Basic Usage and Configuration

The Gym interface makes it easy to use the environment with various RL algorithms. Moreover, users can easily switch furniture models and backgrounds using reset method. Please refer to furniture/demo_manual.py for more detail.

import gym
import furniture

# make an environment
env = gym.make('IKEASawyer-v0', furniture_name="table_lack_0825")

done = False

# reset environment
observation = env.reset()
# reset environment with @furniture_id and @background_name
# observation = env.reset(furniture_id=furniture_id, background=background_name)

while not done:
    # simulate environment
    observation, reward, done, info = env.step(env.action_space.sample())

Here are some general command line configuration options.
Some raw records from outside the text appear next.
Lemma runs_store_tail s p e i l c0 sn ps ll m o :
  s = mkL1 c0 sn ps ll (cacheArray_ s) -> hits s p e i l -> ready s ->
  (exists rc, CommandResponse (cmd_ e) = Ok rc) ->
  rp_update (Z.of_nat i) (replacementMgr_ (cacheArray_ s)) = Ok (tt, m) ->
  L1CacheLine.getState l = State.E \/ L1CacheLine.getState l = State.M ->
  MemEvent.size_ e <= Z.of_nat (length (payload_ e)) ->
  0 <= o < 2 ^ 32 -> (Z.to_nat o + length (payload_ e) <= length (L1CacheLine.getData l))%nat ->
  forall c a, quiet (cc s) c ->
  a = with_line ((cacheArray_ s) <| replacementMgr_ := m |>) i (owned_line l) ->
  runs (success ← write_line p (Some i) o;
        ts ← line_get (Some i) L1CacheLine.getTimestamp;
        sendTime ← coh (sendResponseUp linkUp linkDown p None false ts success);
        line_setTimestamp (Some i) (u64 (sendTime - 1)) ;;
        coh (cleanUpAfterRequest p false) ;; mret MemEventStatus.OK) (st c sn ps ll a)
    (fun r s' => r = MemEventStatus.OK /\ let t := answer_time None false (L1CacheLine.getTimestamp l) (cc s) in
      served s p e None (store_ok e l) t i
        (L1CacheLine.setTimestamp (u64 (t - 1)) (stored_line e (Z.to_nat o) l)) s').
Proof.
  intros Hs Hh Hready [rc Hrc] Hm Hst Hsz Ho Hlen c a Hq ->.
  pose proof (hit_line _ _ _ _ _ Hh) as Hl. pose proof (hit_event _ _ _ _ _ Hh) as He.
  destruct (owned_line_eq l) as (_ & Ed & Eat & _).
  assert (store_ok e (owned_line l) = store_ok e l) as Eok by (unfold store_ok; by rewrite Eat).
  destruct (stored_line_eq e (Z.to_nat o) l Hst) as (_ & _ & _ & _ & Ets).
  apply runs_bind. eapply runs_write_line; [by rewrite (quiet_heap Hq)|done|by eapply with_line_lookup|done|by rewrite Ed|].
  cbv zeta. rewrite Eok, with_line_twice. fold (stored_line e (Z.to_nat o) l).
  eapply runs_line_get; [by eapply with_line_lookup|]. rewrite Ets. apply runs_ok_bind3.
  eapply runs_mono; [eapply (runs_finish_hit s); [by rewrite Hs|done..]|done].
Qed.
'--furniture_name': str, name of furniture. Refer to furniture list in docs/configurations.md
'--furniture_id': int, ID of furniture. Refer to list below for ID furniture mappings
'--background': str, name of background scene. Refer to list below for supported scenes
'--unity': bool, use unity for rendering, otherwise use mujoco viewer
'--unity_editor' bool, use unity editor for unity
'--port': port, port for MuJoCo-Unity plugin
'--seed': int, seed for rng
'--max_episode_steps': int, maximum length (# of steps) of episode
'--screen_width': int, width of visual observation
'--screen_height': int, height of visual observation
'--camera_ids': list[int], MuJoCo camera ID
'--control_freq': int, frequency of physics simulation
'--move_speed': float, step size of movements
'--rotate_speed': float, step size of rotation
'--load_demo': string, path to a pickle file of a demonstration
'--record_demo': bool, whether to enable demonstration recording
'--demo_dir': string, path to demonstration folder
'--virtual_display': str, specify display number

Within each furniture/config/furniture_*.py, there are environment specific configurations in the __init__ function. See Configure Environments for available furniture models, backgrounds, etc.

RGB Depth Segmentation

To configure the observations, use the following flags.
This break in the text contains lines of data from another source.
(** Nor can it get its line on a miss: the handler does not look the new
    line up after allocating it. Whenever the line is absent and the handler
    returns, the request was stalled or rejected; getting the line dereferences a
    null pointer. *)
Theorem getSX_miss_undefined (s : St) p b e r s' :
  heap_ (cc s) !! p = Some e -> lookup_index (cacheArray_ s) (baseAddr_ e) = Ok None ->
  handle linkUp linkDown Command.GetSX p b s = Ok (r, s') ->
  exists status s1 s2, processCacheMiss linkUp linkDown p None b s1 = Ok (status, s2) /\
    status <> MemEventStatus.OK /\ r = accepted status.
Proof.
  intros He Hlk H. cbn [handle] in H.
  apply bind_Ok in H as (e' & s1 & [He' ->]%ev_Ok & H). assert (e' = e) as -> by congruence.
  apply bind_Ok in H as (o & s1 & [Ho Hl1]%lookup_Ok & H). rewrite Hlk in Ho. injection Ho as <-.
  apply bind_Ok in H as (x & s2 & [<- <-]%ret_Ok & H).
  apply bind_Ok in H as ([] & s3 & _ & H). apply bind_Ok in H as (x & s4 & Hx & H).
  assert (x = State.I) as ->.
  { apply bind_Ok in Hx as (c & s5 & _ & [-> _]%ret_Ok). done. }
  apply bind_Ok in H as (status & s5 & H & [<- _]%ret_Ok).
  apply bind_Ok in H as (status' & s6 & Hmiss & H).
  apply bind_Ok in H as ([] & s7 & H & [<- _]%ret_Ok).
  exists status', s4, s6. split; [done|]. split; [|done]. intros ->.
  rewrite decide_True in H by done. apply bind_Ok in H as ([] & s8 & _ & H).
  apply bind_Ok in H as (e2 & s9 & _ & H). apply bind_Ok in H as (c & s10 & _ & H).
  apply bind_Ok in H as (t & s11 & _ & H). by apply bind_Ok in H as ([] & s12 & [=] & _).
Qed.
'--robot_ob': bool, whether to include agent state in ob
'--object_ob': bool, whether to include object pose in ob
'--subtask_ob': bool, whether to include subtask (part ids) in ob
'--visual_ob': bool, whether to include camera image in ob
'--depth_ob': bool, whether to include depth map in ob
'--segmentation_ob': bool, whether to include object segmentation in ob

Parallel Execution

See demo_gym.py for parallel execution of our environment.

Code Structure

The structure of the repository:

  • env: Environment code for simulated experiments
  • furniture-unity: Unity project
  • config: Argument parser
  • util: Utility functions including logger
  • method: Code for IL/RL (BC, SAC, and PPO)

env folder

furniture/env folder contains the python code for environment scripting. We use many files and functions from the Robosuite environment. The main files and folders are:

furniture.py

This is the base environment. It contains functionality for interfacing with the MuJoCo simulation and Unity Renderer. Some functions of interest are:

  • step(action): Environmental step function used for RL training.
  • render(mode): Gets RGB images, segmentation map, depth maps, from the simulation.
  • _is_aligned(a,b): Checks if two connectors are aligned. You can adjust threshold to decide connection of two parts
  • _connect(a,b): Connects the given two connectors using a weld constraint.

Agent-specific files

The next files all extend furniture/env/furniture.py with agent-specific logic.

These agents override observation_space, dof, get_obs, and _step.

models folder

Code for robots, MuJoCo XML objects, and initialization code can be found in the respective folders. The furniture XMLs can be found in furniture/env/models/assets/objects. More documentation on the XML schema can be found in the XML documentation.

furniture-unity folder

This folder is a Unity3d project. You can open it using the Unity Editor to change lighting, backgrounds, and textures. The code is implemented on top of DoorGym-Unity.

method folder

This folder contains BC, SAC, PPO implementation.